* **INPUT DATA**
(** ** All calls *)

(** The calls of the run queue's methods, with what their callers guarantee. *)
Inductive method_call : (world db J → world db J) → Prop :=
| call_enqueue now nonce env m wq skip fast :
    enqueue_args env m →
    method_call (λ w, (enqueueMessage o sha256 now nonce env m wq skip fast w).2)
| call_process fuel now q envId :
    queue_name (shard_of envId) q →
    method_call (λ w, (processQueueForWorkerQueue o sha256 overrides fuel now q envId w).2)
| call_master distribute now n consumerId mc :
    (∀ s env q, good s → env ∈ distribute (pk o (masterQueueKeyForShard n)) consumerId s →
       q ∈ env.2 → queue_name n q) →
    method_call (λ w, (processMasterQueueShard o sha256 overrides distribute now n consumerId mc w).2)
| call_worker wq blocking :
    method_call (λ w, (dequeueMessageFromWorkerQueue o wq blocking w).2)
| call_ack now nonce org id skip rm :
    method_call (λ w, (acknowledgeMessage o sha256 overrides now nonce org id skip rm w).2)
| call_nack now nonce random pow org id retryAt inc skip :
    method_call (λ w,
      (nackMessage o sha256 overrides now nonce random pow org id retryAt inc skip w).2)
| call_release org id :
    plain org → plain id → method_call (λ w, (releaseAllConcurrency o org id w).2)
| call_sweep callback now ids :
    method_call (λ w, (processCurrentConcurrencyRunIds o callback now ids w).2)
| call_marked fuel now nonce :
    method_call (λ w, (processMarkedRuns o sha256 overrides fuel now nonce w).2).

Lemma method_trace f w :
  method_call f → good (w_redis w) → ∃ os, sys_trace os (w_redis w) (w_redis (f w)).
Proof.
  intros Hf Hw. assert (∀ A (m : M db J A), traced m any →
    ∃ os, sys_trace os (w_redis w) (w_redis (m w).2)) as Ht.
  { intros A m Hm. destruct (Hm w Hw) as (os & ? & _). by exists os. }
  destruct Hf; apply Ht.
  - by apply enqueueMessage_traced.
  - by apply processQueue_traced.
  - by apply processMaster_traced.
  - apply dequeueFromWorker_traced.
  - apply acknowledge_traced.
  - apply nack_traced.
  - by apply release_traced.
  - apply sweep_traced.
  - apply processMarked_traced.
Qed.
(* ===== verification/FairRetry.v ===== *)
(** * FairRetry: the retry strategies of the fair queue
    (packages/redis-worker/src/fair-queue/retry.ts)

    [getNextDelay] takes the random number [Math.random] would return; its result is
    [None] for [null] (dead-letter the message), [Some None] for a delay that is not
    finite, and [Some (Some d)] for a delay. *)

From Stdlib Require Import SpecFloat.
From S2P Require Import Prelude Text Messages Retry.
Local Open Scope Z_scope.

Record RetryStrategy : Type := MkRetryStrategy {
  rs_maxAttempts : Z;
  getNextDelay : spec_float → Z → option (option Z);
}.

Section Exponential.
Context (pow : spec_float → spec_float → spec_float).

Definition exponential_options (o : RetryOptions) : RetryOptions :=
  MkRetryOptions (Some (default 12 (maxAttempts o))) (Some (default (double_of_Z 2) (factor o)))
    (Some (default 1000 (minTimeoutInMs o))) (Some (default 3600000 (maxTimeoutInMs o)))
    (Some (default true (randomize o))).

Definition ExponentialBackoffRetry (o : RetryOptions) : RetryStrategy :=
  let options := exponential_options o in
  let max := default 12 (maxAttempts options) in
  {| rs_maxAttempts := max;
     getNextDelay random attempt :=
       if max <=? attempt then None else calculateNextRetryDelay random pow options attempt |}.

End Exponential.

Definition FixedDelayRetry (maxAttempts delayMs : Z) : RetryStrategy :=
  {| rs_maxAttempts := maxAttempts;
     getNextDelay _ attempt := if maxAttempts <=? attempt then None else Some (Some delayMs) |}.

Definition LinearBackoffRetry (maxAttempts baseDelayMs : Z) (opt_maxDelayMs : option Z)
    : RetryStrategy :=
  let maxDelayMs := default (baseDelayMs * maxAttempts) opt_maxDelayMs in
  {| rs_maxAttempts := maxAttempts;
     getNextDelay _ attempt :=
       if maxAttempts <=? attempt then None
       else Some (Some (Z.min (baseDelayMs * attempt) maxDelayMs)) |}.

Definition NoRetry : RetryStrategy :=
  {| rs_maxAttempts := 1; getNextDelay _ _ := None |}.

Definition ImmediateRetry (maxAttempts : Z) : RetryStrategy :=
  {| rs_maxAttempts := maxAttempts;
     getNextDelay _ attempt := if maxAttempts <=? attempt then None else Some (Some 0) |}.

Definition CustomRetry (maxAttempts : Z) (calculateDelay : Z → option (option Z)) : RetryStrategy :=
  {| rs_maxAttempts := maxAttempts;
     getNextDelay _ attempt := if maxAttempts <=? attempt then None else calculateDelay attempt |}.

(** A strategy gives up once the attempts are used up. *)
Definition gives_up (r : RetryStrategy) : Prop :=
  ∀ random attempt, rs_maxAttempts r ≤ attempt → getNextDelay r random attempt = None.

Local Ltac by_max := intros random attempt H; simpl in *; by rewrite (proj2 (Z.leb_le _ _) H).

Lemma exponential_gives_up pow o : gives_up (ExponentialBackoffRetry pow o).
Proof. by_max. Qed.
Lemma fixed_gives_up n d : gives_up (FixedDelayRetry n d).
Proof. by_max. Qed.
Lemma linear_gives_up n b m : gives_up (LinearBackoffRetry n b m).
Proof. by_max. Qed.
Lemma none_gives_up : gives_up NoRetry.
Proof. done. Qed.
Lemma immediate_gives_up n : gives_up (ImmediateRetry n).
Proof. by_max. Qed.
Lemma custom_gives_up n f : gives_up (CustomRetry n f).
Proof. by_max. Qed.

(** Before that, the exponential strategy retries. *)
Lemma exponential_retries pow o random attempt :
  attempt < rs_maxAttempts (ExponentialBackoffRetry pow o) →
  getNextDelay (ExponentialBackoffRetry pow o) random attempt ≠ None.
Proof.
  destruct o as [[] [] [] [] []]; simpl; intros H;
    rewrite (proj2 (Z.leb_gt _ _)) by lia; unfold calculateNextRetryDelay; simpl;
    by rewrite (proj2 (Z.leb_gt _ _)) by lia.
Qed.
(* ===== verification/FairManagers.v ===== *)
(** * FairManagers: the components the fair queue is composed of
    (fair-queue/visibility.ts, concurrency.ts, masterQueue.ts, tenantDispatch.ts,
    workerQueue.ts)

    One module per class, one definition per method. *)

From S2P Require Import Prelude Text Redis Listing JumpHash FairKeys FairScripts Effect FairWorld.
Local Open Scope Z_scope.
Local Open Scope effect_scope.

(** [DEL key] of a set, a sorted set, a hash and a list. *)
Section Delete.
Context {V db : Type} {R : Redis V db}.

Definition DEL_set (k : string) (s : db) : db :=
  foldr (SREM k) s (elements (SMEMBERS k s)).
Definition DEL_zset (k : string) (s : db) : db :=
  foldr (ZREM k) s (map_to_list (ZALL k s)).*1.
Definition DEL_hash (k : string) (s : db) : db :=
  foldr (HDEL k) s (map_to_list (HALL k s)).*1.
Definition DEL_list (k : string) (s : db) : db :=
  foldr (LREM k) s (LALL k s).

End Delete.

(** ** VisibilityManager *)

Module Visibility.
Section Visibility.
Context {P X db S : Type} {R : Redis (fq_value P X) db}.
Context (keys : FairQueueKeyProducer) (sha256 : string → list Z).
Context (shardCount defaultTimeoutMs : Z).
Local Notation M := (FqM db S).
Local Notation V := (fq_value P X).

Record InFlightMessage : Type := MkInFlight {
  if_messageId : string;
  if_queueId : string;
  if_payload : StoredMessage P;
  if_deadline : Z;
  if_consumerId : string;
}.

Record ReclaimedMessageInfo : Type := MkReclaimed {
  rc_messageId : string;
  rc_queueId : string;
  rc_tenantId : string;
  rc_metadata : option metadata;
}.

Definition getShardForQueue (queueId : string) : Z := jumpHash sha256 queueId shardCount.

Definition parseMember (member : string) : string * string :=
  match cut ":" member with
  | Some (messageId, queueId) => (messageId, queueId)
  | None => (member, "")
  end.

Definition removeFromInflight (shardId : Z) (messageId queueId : string) : M unit :=
  q_do (ZREM (inflightKey keys shardId) (makeMember messageId queueId)) ;;;
  q_do (HDEL (inflightDataKey keys shardId) messageId).

Definition claim (now : Z) (queueId queueKey queueItemsKey consumerId : string)
    (timeoutMs : option Z) : M (option InFlightMessage) :=
  let deadline := now + default defaultTimeoutMs timeoutMs in
  let shardId := getShardForQueue queueId in
  result <- q_run (claimMessage queueKey queueItemsKey (inflightKey keys shardId)
                     (inflightDataKey keys shardId) queueId deadline) ;;
  match result with
  | None => ret None
  | Some (messageId, payloadJson) =>
      match parse_message payloadJson with
      | Some payload => ret (Some (MkInFlight messageId queueId payload deadline consumerId))
      | None => removeFromInflight shardId messageId queueId ;;; ret None
      end
  end.

(** The loop over the claimed pairs. *)
Fixpoint parse_claimed (shardId : Z) (queueId consumerId : string) (deadline : Z)
    (result : list (string * V)) : M (list InFlightMessage) :=
  match result with
  | [] => ret []
  | (messageId, payloadJson) :: result =>
      if truthy messageId then
        match parse_message payloadJson with
        | Some payload =>
            messages <- parse_claimed shardId queueId consumerId deadline result ;;
            ret (MkInFlight messageId queueId payload deadline consumerId :: messages)
        | None =>
            removeFromInflight shardId messageId queueId ;;;
            parse_claimed shardId queueId consumerId deadline result
        end
      else parse_claimed shardId queueId consumerId deadline result
  end.

Definition claimBatch (now : Z) (queueId queueKey queueItemsKey consumerId : string)
    (maxCount : Z) (timeoutMs : option Z) : M (list InFlightMessage) :=
  let deadline := now + default defaultTimeoutMs timeoutMs in
  let shardId := getShardForQueue queueId in
  result <- q_run (claimMessageBatch queueKey queueItemsKey (inflightKey keys shardId)
                     (inflightDataKey keys shardId) queueId deadline maxCount) ;;
  parse_claimed shardId queueId consumerId deadline result.

Definition heartbeat (now : Z) (messageId queueId : string) (extendMs : Z) : M bool :=
  let shardId := getShardForQueue queueId in
  result <- q_run (heartbeatMessage (inflightKey keys shardId) (makeMember messageId queueId)
                     (now + extendMs)) ;;
  ret (result =? 1).

Definition complete (messageId queueId : string) : M unit :=
  removeFromInflight (getShardForQueue queueId) messageId queueId.

Definition release (now : Z)
    (messageId queueId queueKey queueItemsKey tenantQueueIndexKey dispatchKey tenantId : string)
    (score : option Z) (updatedData : option V) : M unit :=
  let shardId := getShardForQueue queueId in
  _ <- q_run (releaseMessage (inflightKey keys shardId) (inflightDataKey keys shardId) queueKey
                queueItemsKey tenantQueueIndexKey dispatchKey (makeMember messageId queueId) messageId
                (default now score) queueId updatedData tenantId) ;;
  ret tt.

(** [release] with a score that is not a number: the script raises at its [ZADD],
    after it took the message out of the in-flight set. *)
Definition release_raises (messageId queueId : string) : M unit :=
  let shardId := getShardForQueue queueId in
  payload <- q_get (HGET (inflightDataKey keys shardId) messageId) ;;
  match payload with
  | None => ret tt
  | Some _ => removeFromInflight shardId messageId queueId ;;; throw NotANumber
  end.

Definition releaseBatch (now : Z) (messages : list InFlightMessage)
    (queueId queueKey queueItemsKey tenantQueueIndexKey dispatchKey tenantId : string)
    (score : option Z) : M unit :=
  match messages with
  | [] => ret tt
  | _ =>
      let shardId := getShardForQueue queueId in
      _ <- q_run (releaseMessageBatch (inflightKey keys shardId) (inflightDataKey keys shardId)
                    queueKey queueItemsKey tenantQueueIndexKey dispatchKey (default now score)
                    queueId tenantId
                    ((λ m, (makeMember (if_messageId m) queueId, if_messageId m)) <$> messages)) ;;
      ret tt
  end.

(** The result of [getQueueKeys]. *)
Record queue_keys : Type := MkQueueKeys {
  k_queueKey : string;
  k_queueItemsKey : string;
  k_tenantQueueIndexKey : string;
  k_dispatchKey : string;
  k_tenantId : string;
}.

(** The body of the loop of [reclaimTimedOut]; its [try] block only catches errors
    of the connection. *)
Definition reclaim_one (now shardId : Z) (getQueueKeys : string → queue_keys) (member : string)
    : M ReclaimedMessageInfo :=
  let '(messageId, queueId) := parseMember member in
  let k := getQueueKeys queueId in
  dataJson <- q_get (HGET (inflightDataKey keys shardId) messageId) ;;
  let storedMessage := dataJson ≫= parse_message in
  let score := from_option sm_timestamp now storedMessage in
  _ <- q_run (releaseMessage (inflightKey keys shardId) (inflightDataKey keys shardId)
                (k_queueKey k) (k_queueItemsKey k) (k_tenantQueueIndexKey k) (k_dispatchKey k) member
                messageId score queueId None (k_tenantId k)) ;;
  match storedMessage with
  | Some m => ret (MkReclaimed messageId queueId (sm_tenantId m) (sm_metadata m))
  | None => ret (MkReclaimed messageId queueId (extractTenantId keys queueId) (Some ∅))
  end.

Definition reclaimTimedOut (now shardId : Z) (getQueueKeys : string → queue_keys)
    : M (list ReclaimedMessageInfo) :=
  timedOut <- q_get (ZRANGEBYSCORE (inflightKey keys shardId) now 100) ;;
  collect (reclaim_one now shardId getQueueKeys) (filter (λ m, truthy m = true) timedOut.*1).

Definition getInflightMessages (shardId : Z) : M (list (string * string * Z)) :=
  q_get (λ s, (λ '(member, deadline), (parseMember member, deadline)) <$>
                filter (λ p, truthy p.1 = true) (ZRANGE (inflightKey keys shardId) (-1) s)).

Definition getInflightCount (shardId : Z) : M Z := q_get (ZCARD (inflightKey keys shardId)).

Definition getTotalInflightCount : M Z :=
  q_get (λ s, foldr Z.add 0 ((λ i, ZCARD (inflightKey keys i) s) <$> seqZ 0 shardCount)).

End Visibility.
Arguments InFlightMessage P : clear implicits.
Arguments MkInFlight {P}.
Arguments if_messageId {P}.
Arguments if_queueId {P}.
Arguments if_payload {P}.
Arguments if_deadline {P}.
Arguments if_consumerId {P}.
End Visibility.

(** ** ConcurrencyManager *)

Module Concurrency.

Record ConcurrencyGroupConfig (db : Type) : Type := MkGroup {
  cg_name : string;
  cg_extractGroupId : QueueDescriptor → string;
  cg_getLimit : string → db → Z;
  cg_defaultLimit : Z;
}.
Arguments MkGroup {db}.
Arguments cg_name {db}.
Arguments cg_extractGroupId {db}.
Arguments cg_getLimit {db}.
Arguments cg_defaultLimit {db}.

Record ConcurrencyState : Type := MkConcurrencyState {
  cs_groupName : string;
  cs_groupId : string;
  cs_current : Z;
  cs_limit : Z;
}.

Section Concurrency.
Context {P X db S : Type} {R : Redis (fq_value P X) db}.
Context (keys : FairQueueKeyProducer) (groups : list (ConcurrencyGroupConfig db)).
Local Notation M := (FqM db S).

(** [groupsByName.get(name)]: the last group of that name. *)
Definition find_group (name : string) : option (ConcurrencyGroupConfig db) :=
  last (filter (λ g, cg_name g = name) groups).
Definition at_full_concurrency (concurrency : FairQueueConcurrency) : bool :=
  d_geb (double_of_Z (fc_current concurrency)) (fc_limit concurrency).

(** The snapshot of what Redis holds: the second half of [#createQueueSnapshot]. *)
Definition snapshot_of (queues : list FairQueue) (envs : list (string * FairQueueConcurrency))
    : FairQueueSnapshot :=
  let envIdsAtFullConcurrency := (filter (λ env, at_full_concurrency env.2 = true) envs).*1 in
  MkFairQueueSnapshot
    (filter (λ env, env.1 ∉ envIdsAtFullConcurrency) envs)
    (filter (λ queue, fq_env queue ∉ envIdsAtFullConcurrency) queues).

(** [typeof reuseSnapshotCount === "number" && reuseSnapshotCount > 0]. *)
Definition reuses : bool := match so_reuseSnapshotCount o with Some n => 0 <? n | None => false end.
Definition reuseSnapshotCount : Z := default 0 (so_reuseSnapshotCount o).

Definition snapshot_key (parentQueue consumerId : string) : string := parentQueue +:+ ":" +:+ consumerId.

(** [this._reusedSnapshotForConsumer.set(key, { snapshot, reuseCount })]. *)
Definition keep_snapshot (key : string) (snapshot : FairQueueSnapshot) (reuseCount : Z) m : memory :=
  with_reused (<[key := (snapshot, reuseCount)]> (sm_reusedSnapshotForConsumer m)) m.

(** [#createQueueSnapshot] without a snapshot to reuse; the empty one is not kept. *)
Definition fresh_snapshot views (now : Z) (parentQueue consumerId : string) m
    : option FairQueueSnapshot * memory :=
  match allChildQueuesByScore views now parentQueue with
  | None => (None, m)
  | Some [] => (Some emptyFairQueueSnapshot, m)
  | Some queues =>
      let '(queues, m) :=
        match so_maximumEnvCount o with
        | Some maximumEnvCount =>
            if 0 <? maximumEnvCount then
              let '(selectedEnvIds, g) := selectTopEnvs rng queues maximumEnvCount (sm_rng m) in
              (filter (λ queue, fq_env queue ∈ selectedEnvIds) queues, with_rng g m)
            else (queues, m)
        | None => (queues, m)
        end in
      let '(envs, c) := env_concurrencies views (env_descriptors queues) (env_ids queues) (sm_cache m) in
      let m := with_cache c m in
      match envs with
      | None => (None, m)
      | Some envs =>
          let snapshot := snapshot_of queues envs in
          (Some snapshot,
           if reuses then keep_snapshot (snapshot_key parentQueue consumerId) snapshot 0 m else m)
      end
  end.

(** [#createQueueSnapshot]. *)
Definition createQueueSnapshot views (now : Z) (parentQueue consumerId : string) m
    : option FairQueueSnapshot * memory :=
  let key := snapshot_key parentQueue consumerId in
  match (if reuses then sm_reusedSnapshotForConsumer m !! key else None) with
  | Some (snapshot, reuseCount) =>
      if reuseCount <? reuseSnapshotCount
      then (Some snapshot, keep_snapshot key snapshot (reuseCount + 1) m)
      else fresh_snapshot views now parentQueue consumerId
             (with_reused (delete key (sm_reusedSnapshotForConsumer m)) m)
  | None => fresh_snapshot views now parentQueue consumerId m
  end.
Lemma zv_claim_loop_sub q d items q' s m z :
  zv (FzQueue q') (claim_loop (queueKey K q) (queueItemsKey K q) (inflightKey K (shard q))
          (inflightDataKey K (shard q)) q d items s).2 !! m = Some z →
  zv (FzQueue q') s !! m = Some z.
Proof.
  revert s. induction items as [|[n x] items IH]; intros s; [done|]. cbn [claim_loop].
  assert (zv (FzQueue q') (ZREM (queueKey K q) n s) !! m = Some z → zv (FzQueue q') s !! m = Some z)
    as Hrem.
  { fold_keys K. rewrite (zv_ZREM K). case_decide; [|done]. by rewrite lookup_delete_Some; intros [_ ?]. }
  destruct (HGET (queueItemsKey K q) n s) as [v|].
  - set (s1 := claim_one _ _ _ _ _ _ _ _ s). specialize (IH s1).
    destruct (claim_loop _ _ _ _ _ _ _ s1) as [res s2]. cbn [snd] in *. intros H%IH.
    apply Hrem. revert H. unfold s1, claim_one. fold_keys K. by rewrite !(zv_HSET K), (zv_ZADD K), (zv_HDEL K).
  - intros H%IH. by apply Hrem.
Qed.

Lemma zv_release_loop q x ms z s :
  z ≠ FzQueue q → z ≠ FzInflight (shard q) →
  zv z (release_loop (inflightKey K (shard q)) (inflightDataKey K (shard q)) (queueKey K q)
          (queueItemsKey K q) x ms s).2 = zv z s.
Proof.
  intros Hz Hz'. revert s. induction ms as [|[e m] ms IH]; intros s; [done|]. cbn [release_loop].
  destruct (HGET (inflightDataKey K (shard q)) m s) as [v|]; [|apply IH].
  set (s1 := release_one _ _ _ _ _ _ _ _ s). specialize (IH s1).
  destruct (release_loop _ _ _ _ _ _ s1) as [c s2]. cbn [snd] in *. rewrite IH.
  unfold s1, release_one. by views.
Qed.

Lemma release_loop_nonneg k1 k2 k3 k4 x ms s : 0 ≤ (release_loop k1 k2 k3 k4 x ms s).1.
Proof.
  revert s. induction ms as [|[e m] ms IH]; intros s; [done|]. cbn [release_loop].
  destruct (HGET k2 m s) as [v|]; [|apply IH]. set (s1 := release_one _ _ _ _ _ _ _ _ s).
  specialize (IH s1). destruct (release_loop _ _ _ _ _ _ s1) as [c s2]. cbn [fst] in *. lia.
Qed.

(** Nothing released, nothing changed. *)
Lemma release_loop_zero k1 k2 k3 k4 x ms s :
  (release_loop k1 k2 k3 k4 x ms s).1 ≤ 0 → (release_loop k1 k2 k3 k4 x ms s).2 = s.
Proof.
  revert s. induction ms as [|[e m] ms IH]; intros s; [done|]. cbn [release_loop].
  destruct (HGET k2 m s) as [v|]; [|apply IH]. set (s1 := release_one _ _ _ _ _ _ _ _ s).
  pose proof (release_loop_nonneg k1 k2 k3 k4 x ms s1).
  destruct (release_loop _ _ _ _ _ _ s1) as [c s2]. cbn [fst snd] in *. lia.
Qed.

Lemma levels_enqueue q args s :
  levels s →
  levels (enqueueBatchAtomicV2 (queueKey K q) (queueItemsKey K q) (tenantQueueIndexKey K (tenant q))
            (dispatchKey K (shardT (tenant q))) q (tenant q) args s).
Proof.
  intros Hs. unfold enqueueBatchAtomicV2. apply levels_relist.
  eapply levels_but_change; [by apply levels_levels_but| | |]; intros; apply zv_store_messages; congruence.
Qed.

Lemma levels_claim q d n s :
  levels s →
  levels (claimMessageBatch (queueKey K q) (queueItemsKey K q) (inflightKey K (shard q))
            (inflightDataKey K (shard q)) q d n s).2.
Proof.
  intros Hs. unfold claimMessageBatch. eapply fq_levels_shrink; [done| | |]; intros.
  - by eapply zv_claim_loop_sub.
  - by apply zv_claim_loop.
  - by apply zv_claim_loop.
Qed.

Lemma levels_releaseMessage q m z u s :
  levels s →
  levels (releaseMessage (inflightKey K (shard q)) (inflightDataKey K (shard q)) (queueKey K q)
            (queueItemsKey K q) (tenantQueueIndexKey K (tenant q)) (dispatchKey K (shardT (tenant q)))
            (makeMember m q) m z q u (tenant q) s).2.
Proof.
  intros Hs. unfold releaseMessage.
  destruct (HGET (inflightDataKey K (shard q)) m s) as [v|]; [|done]. cbn [snd]. apply levels_relist.
  eapply levels_but_change; [by apply levels_levels_but| | |]; intros; unfold release_one; by views.
Qed.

* **WORK REQUEST**
As listed above, the lines from the line with "Definition createQueueSnapshot views" to the line with "zv (FzQueue q') (claim_loop" are to be echoed exactly, with both ends included and nothing added.

* **RESULT**
Definition createQueueSnapshot views (now : Z) (parentQueue consumerId : string) m
    : option FairQueueSnapshot * memory :=
  let key := snapshot_key parentQueue consumerId in
  match (if reuses then sm_reusedSnapshotForConsumer m !! key else None) with
  | Some (snapshot, reuseCount) =>
      if reuseCount <? reuseSnapshotCount
      then (Some snapshot, keep_snapshot key snapshot (reuseCount + 1) m)
      else fresh_snapshot views now parentQueue consumerId
             (with_reused (delete key (sm_reusedSnapshotForConsumer m)) m)
  | None => fresh_snapshot views now parentQueue consumerId m
  end.
Lemma zv_claim_loop_sub q d items q' s m z :
  zv (FzQueue q') (claim_loop (queueKey K q) (queueItemsKey K q) (inflightKey K (shard q))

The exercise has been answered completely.